LSF Sachsen, Schreiben vom 11.11.2020, 216 - S 0711/1/1-2020/55661
Nach § 138 Abs. 5 AO sind die in § 138 Abs. 2 AO genannten Gründungs-, Beteiligungs- und Erwerbsvorgänge dem zuständigen Finanzamt zusammen mit der Einkommensteuer- oder Körperschaftsteuererklärung für den Besteuerungszeitraum, in dem der mitzuteilende Sachverhalt verwirklicht wurde, spätestens jedoch bis zum Ablauf von 14 Monaten nach Ablauf des Besteuerungszeitraums zu melden. Wer vorsätzlich oder leichtfertig seiner Anzeigepflicht nicht, nicht vollständig oder nicht rechtzeitig nachkommt, begeht eine Ordnungswidrigkeit (§ 379 Abs. 2 Nr. 1 AO), die vorbehaltlich des § 378 AO mit einer Geldbuße (§ 379 Abs. 7 AO) geahndet werden kann.
Die Verfolgungsverjährung beträgt fünf Jahre, § 384 AO. Der Lauf der Verjährung beginnt mit dem Ende der Handlungspflicht, § 31 Abs. 3 OWiG.
Dass der Handlungspflicht innerhalb einer bestimmten Frist nachgekommen werden muss, bedeutet nicht, dass sie mit Ablauf dieser Frist hinfällig wird und die Ordnungswidrigkeit damit beendet ist. Diese Bedeutung kommt einer Frist nur ausnahmsweise zu, nämlich dann, wenn an der Nachholung der versäumten Handlung zu diesem Zeitpunkt kein Interesse mehr besteht. Ist dies jedoch nicht der Fall, überdauert die Rechtspflicht zum Handeln den Zeitraum, innerhalb dessen die Handlung vorzunehmen ist, d.h. die Verjährung beginnt erst, wenn die Handlungspflicht entfällt.

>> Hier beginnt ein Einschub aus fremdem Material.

Lemma prefix_bind {A B} (m : BB A) (f : A -> BB B) :
  keeps_prefix m -> (forall a, keeps_prefix (f a)) -> keeps_prefix (m ≫= f).
Proof.
  intros Hm Hf P b a b' Hend HP. unfold mbind, M_bind.
  destruct (m b) as [x b1| |] eqn:Hb; [|done..].
  destruct (Hm P b x b1 Hend HP Hb). by apply Hf.
Qed.

Lemma prefix_when c m : keeps_prefix m -> keeps_prefix (when c m).
Proof. destruct c; [done|]. intros _. apply prefix_ret. Qed.

Lemma prefix_if {A} (c : bool) (m1 m2 : BB A) :
  keeps_prefix m1 -> keeps_prefix m2 -> keeps_prefix (if c then m1 else m2).
Proof. by destruct c. Qed.

Lemma prefix_abort {A} r : keeps_prefix (abort (A := A) r).
Proof. by intros P b a b' ? ?. Qed.

Lemma prefix_getS : keeps_prefix getS.
Proof. by intros P b a b' ? ? [= <- <-]. Qed.

Lemma prefix_modify f :
  (forall b, _storage (f b) = _storage b /\ _wpos (f b) = _wpos b) -> keeps_prefix (modify f).
Proof.
  intros Hf P b a b' Hend HP [= <- <-]. destruct (Hf b) as [Hs Hw].
  unfold at_end, size in *. by rewrite Hs, Hw.
Qed.

Lemma prefix_append_byte c : keeps_prefix (append_bytes [c]).
Proof.
  intros P b a b' Hend HP Hrun.
  destruct (decide (size b < 10000000)) as [Hs|Hs].
  - rewrite append_bytes_ok in Hrun by done. injection Hrun as <- <-.
    split; [by apply at_end_appended|]. cbn. by apply prefix_app_r.
  - unfold append_bytes, append_raw in Hrun. run in Hrun.
    rewrite (proj2 (Z.ltb_ge _ _)) in Hrun by lia. done.
Qed.

Create HintDb keeps discriminated.
#[export] Hint Resolve prefix_ret prefix_bind prefix_when prefix_if prefix_abort prefix_getS
  prefix_append_byte : keeps.
#[export] Hint Extern 1 (keeps_prefix (modify _)) => (by apply prefix_modify) : keeps.

Lemma prefix_WriteBit bit : keeps_prefix (WriteBit bit).
Proof.
  unfold WriteBit. apply prefix_bind; [by apply prefix_modify|intros _].
  apply prefix_bind; [apply prefix_getS|intros b].
  apply prefix_bind; [apply prefix_when, prefix_if; [apply prefix_abort|by apply prefix_modify]|intros _].
  apply prefix_bind; [|auto with keeps]. apply prefix_when.
  apply prefix_bind; [by apply prefix_modify|intros _]. apply prefix_bind; [apply prefix_getS|intros b'].
  apply prefix_bind; [apply prefix_append_byte|intros _; by apply prefix_modify].
Qed.

Lemma prefix_WriteBits w value n : keeps_prefix (WriteBits w value n).
Proof.
  unfold WriteBits. induction (bit_iterations n) as [|i IH]; cbn [WriteBits_loop]; [apply prefix_ret|].
  apply prefix_bind; [|done]. apply prefix_if; [apply prefix_abort|].
  intros P b a b' Hend HP Hrun. destruct (WriteBit _ b) eqn:Hw; try done.
  injection Hrun as <- <-. by apply (prefix_WriteBit _ _ _ _ _ Hend HP Hw).
Qed.

Lemma prefix_FlushBits : keeps_prefix FlushBits.
Proof.
  unfold FlushBits. apply prefix_bind; [apply prefix_getS|intros b].
  apply prefix_if; [apply prefix_ret|].
  apply prefix_bind; [apply prefix_append_byte|intros _; by apply prefix_modify].
Qed.

Lemma prefix_for_each {A} (l : list A) (f : A -> BB unit) :
  (forall x, x ∈ l -> keeps_prefix (f x)) -> keeps_prefix (for_each l f).
Proof.
  induction l as [|x l IH]; intros Hl; cbn [for_each]; [apply prefix_ret|].
  apply prefix_bind; [apply Hl; set_solver|]. intros _. apply IH. set_solver.
Qed.

(** ** Reading *)

Lemma drop_bits_msb_cons p c :
  0 <= p <= 7 ->
  drop (Z.to_nat p) (bits_msb 8 c) = Z.testbit c (7 - p) :: drop (1 + Z.to_nat p) (bits_msb 8 c).
Proof.
  intros Hp. rewrite (drop_S _ (Z.testbit c (7 - p)) (Z.to_nat p)); [done|].
  rewrite lookup_bits_msb by lia. do 2 f_equal. lia.
Qed.

Lemma shift_mask_testbit c p :
  0 <= p <= 7 -> negb (Z.land (Z.shiftr c (7 - p)) 1 =? 0) = Z.testbit c (7 - p).
Proof.
  intros Hp. change 1 with (Z.shiftl 1 0). rewrite land_bit_eqb, negb_involutive by lia.
  by rewrite Z.shiftr_spec, Z.add_0_l by lia.
Qed.

Section Reader.
Context `{Host}.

Ein früherer Verjährungsbeginn kann aber bei unbewusst fahrlässiger Unterlassung der Anzeigepflicht (die auch bei Leichtfertigkeit vorliegen kann) in Betracht kommen, wenn die Unterlassung der Anzeige dem Anzeigepflichtigen nicht mehr vorgeworfen werden kann, z.B. wenn er die ihm obliegende Pflicht nicht mehr im Gedächtnis haben kann (BayObLG vom 28.8.1990, RReg 4 St 103/90, NJW 1991 S. 711; OLG Stuttgart, Beschluss vom 27.5.1983, 1 Ss (25) 391/83, GewArch 1984 S. 84).
Hiernach beginnt die Verfolgungsverjährung infolge Unterlassens der Mitteilung nach § 138 Abs. 2 AO nicht mit dem Ablauf der Frist nach § 138 Abs. 5 AO. Vielmehr beginnt die Frist, soweit die Anzeigepflicht nicht erfüllt wird, gewöhnlich zu dem Zeitpunkt, zu dem an der Erfüllung kein Interesse mehr besteht, z.B. weil im Rahmen einer Betriebsprüfung die entsprechenden Feststellungen getroffen worden sind.
Diese Auffassung wird bundesmehrheitlich vertreten und ist entsprechend anzuwenden.